L-type calcium current activation in cultured human myotubes.

The time course of activation of the skeletal muscle L-type calcium channel was studied in voltage-clamped myotubes derived from human satellite cells. The slow L-type current was isolated by inactivating faster calcium current components using appropriate prepulses or by subtracting the currents not blocked by 5 microM nifedipine. The L-type current exhibited a single exponential activation and time constants which showed little voltage dependence in the range +10 to +50mV. Currents blocked by nifedipine could be partially restored by UV-light flash photolysis.
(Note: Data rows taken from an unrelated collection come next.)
(* ===== verification/FdDriver.v ===== *)
(** The file descriptors of a driver: the packed table of what the kernel's
    [epoll] has been told, and the operations that keep it in step with the
    watch set of [FdEvents.v].  From [src/cotamer/io.cc] and [io.hh].

    [epoll] is outside the program: its table is a parameter with the laws of
    its manual page ([EpollLaws]), and may refuse a request, which the code
    throws; only the configuration with [COTAMER_USE_EPOLL] is modelled.  The
    descriptor by which other threads wake the driver has an entry in the
    kernel's table of its own, made and used outside of the operations here, and
    is left out. *)

From stdpp Require Import functions.
From S2P Require Import Prelude FdEvents.

(** * The kernel *)

Inductive epoll_op := EPOLL_CTL_ADD | EPOLL_CTL_MOD | EPOLL_CTL_DEL.

Definition EPOLLIN : Z := 1.
Definition EPOLLOUT : Z := 4.
Definition EPOLLERR : Z := 8.
Definition EPOLLHUP : Z := 16.
Definition EPOLLRDHUP : Z := 8192.

(** [epoll_ctl] with events and user data; [None] is an error return. *)
Class Epoll (K : Type) := {
  epoll_ctl : K → epoll_op → Z → Z → Z → option K;
  registered : K → Z → option (Z * Z)
}.

(** The requests that make sense: [ADD] of what is not registered, the others of
    what is.  They can still be refused (no memory, [max_user_watches], a file
    that does not support it). *)
Definition fits {K} `{Epoll K} (k : K) (op : epoll_op) (fd : Z) : Prop :=
  match op with EPOLL_CTL_ADD => registered k fd = None | _ => is_Some (registered k fd) end.

Class EpollLaws (K : Type) `{Epoll K} := {
  epoll_ctl_law : ∀ k op fd evs data k', fits k op fd → epoll_ctl k op fd evs data = Some k' →
    registered k' fd = (match op with EPOLL_CTL_DEL => None | _ => Some (evs, data) end) ∧
    ∀ n, n ≠ fd → registered k' n = registered k n
}.

(** * The batch *)

Definition mask_out (m : Z) : Z :=
  Z.lor (Z.lor (if negb (Z.land m 1 =? 0) then Z.lor EPOLLIN EPOLLRDHUP else 0)
               (if negb (Z.land m 2 =? 0) then EPOLLOUT else 0))
        (if negb (Z.land m 4 =? 0) then EPOLLRDHUP else 0).

Definition mask_in (evs : Z) : Z :=
  let any bits := negb (Z.land evs bits =? 0) in
  Z.lor (Z.lor (if any (Z.lor EPOLLIN (Z.lor EPOLLRDHUP (Z.lor EPOLLHUP EPOLLERR))) then 1 else 0)
               (if any (Z.lor EPOLLOUT (Z.lor EPOLLHUP EPOLLERR)) then 2 else 0))
        (if any (Z.lor EPOLLRDHUP (Z.lor EPOLLHUP EPOLLERR)) then 4 else 0).

Definition event_data (fd ep : Z) : Z := Z.lor (u64 fd) (u64 (Z.shiftl ep 32)).
Definition data_fd (data : Z) : Z := Z.land data 4294967295.
Definition data_epoch (data : Z) : Z := u32 (Z.shiftr data 32).

(** [fd_batch::pop]: the next of the kernel's events that is about something. *)
Fixpoint batch_pop (evs : list (Z * Z)) : option (fd_update * list (Z * Z)) :=
  match evs with
  | [] => None
  | (events, data) :: evs' =>
      let m := mask_in events in
      if negb (m =? fd_none) then Some (FdUpdate (data_fd data) m (data_epoch data), evs') else batch_pop evs'
  end.

Section Driver.
Context {K : Type} `{Epoll K}.

(** [None]: [epoll_ctl] failed, and its error is thrown. *)
Definition batch_add (k : K) (u : fd_update) (old_mask : Z) : option K :=
  epoll_ctl k
    (if negb (fu_mask u =? fd_none) then (if negb (old_mask =? fd_none) then EPOLL_CTL_MOD else EPOLL_CTL_ADD)
     else EPOLL_CTL_DEL)
    (fu_fd u) (mask_out (fu_mask u)) (event_data (fu_fd u) (fu_epoch u)).

(** * The driver's table *)

(** [d_wix] is the list a notification took and its handler has not popped. *)
Record driver_fds := DriverFds {
  fds_ : fd_event_set;
  d_wix : Z;
  fdctl_ : list Z;
  nfdctl_ : Z;
  kernel : K
}.

(** With [false] the error of [epoll_ctl] was thrown; [None] would be an access
    outside the table. *)
Definition apply_fd_update (d : driver_fds) (u : fd_update) : option (bool * driver_fds) :=
  let fdci := Z.to_nat (u32 (fu_fd u) / 16) in
  let fdcs := (u32 (fu_fd u) mod 16) * 4 in
  let ctl := if (length (fdctl_ d) <=? fdci)%nat
             then fdctl_ d ++ replicate (fdci + 1 - length (fdctl_ d)) 0 else fdctl_ d in
  w ← ctl !! fdci;
  let old_mask := Z.land (Z.shiftr w fdcs) 15 in
  if old_mask =? fu_mask u then Some (true, DriverFds (fds_ d) (d_wix d) ctl (nfdctl_ d) (kernel d))
  else
    match batch_add (kernel d) u old_mask with
    | None => Some (false, DriverFds (fds_ d) (d_wix d) ctl (nfdctl_ d) (kernel d))
    | Some k =>
        let ctl := <[fdci := Z.lxor w (u64 (Z.shiftl (Z.lxor old_mask (fu_mask u)) fdcs))]> ctl in
        let n := if old_mask =? fd_none then u32 (nfdctl_ d + 1)
                 else if fu_mask u =? fd_none then u32 (nfdctl_ d - 1) else nfdctl_ d in
        Some (true, DriverFds (fds_ d) (d_wix d) ctl n k)
    end.

Definition with_fds (d : driver_fds) (s : fd_event_set) (wix : Z) : driver_fds :=
  DriverFds s wix (fdctl_ d) (nfdctl_ d) (kernel d).

(** The part of [driver::loop] that registers changes; an error leaves it, and
    the update it was about is off the list. *)
Fixpoint drain (fuel : nat) (dead : nat → bool) (d : driver_fds) : option (bool * driver_fds) :=
  match fuel with
  | O => None
  | S fuel =>
      r ← pop_update dead (fds_ d);
      let d := with_fds d r.2 (d_wix d) in
      match r.1 with
      | None => Some (true, d)
      | Some u => '(ok, d) ← apply_fd_update d u; if (ok : bool) then drain fuel dead d else Some (false, d)
      end
  end.

Definition register_changes (dead : nat → bool) (d : driver_fds) : option (bool * driver_fds) :=
  drain (S (length (fdrs_ (fds_ d)))) dead d.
When a flash of light was applied during a depolarizing step, the activation time course of the resulting inward current contained a rapid, almost instantaneous component followed by a slower component. The amplitude of the rapid component was different when the flash was applied at different times during the depolarizing step: depolarization first increased and then decreased the fraction of channels which could rapidly be restored from the block by photolysis. Plotted versus time after the onset of the depolarization this fraction closely matched the time course of the L-type current obtained before the block by nifedipine. This indicates that the slow gating recations of the Ca2+ channel remain functional in the nifedipine-blocked state. Large conditioning depolarizations which had been shown to enhance the speed of L-type current activation in frog muscle fibres showed no effect in human myotubes. Numerical simulations using a gating scheme proposed for frog muscle demonstrate that such differences can be caused by changing just a single kinetic parameter.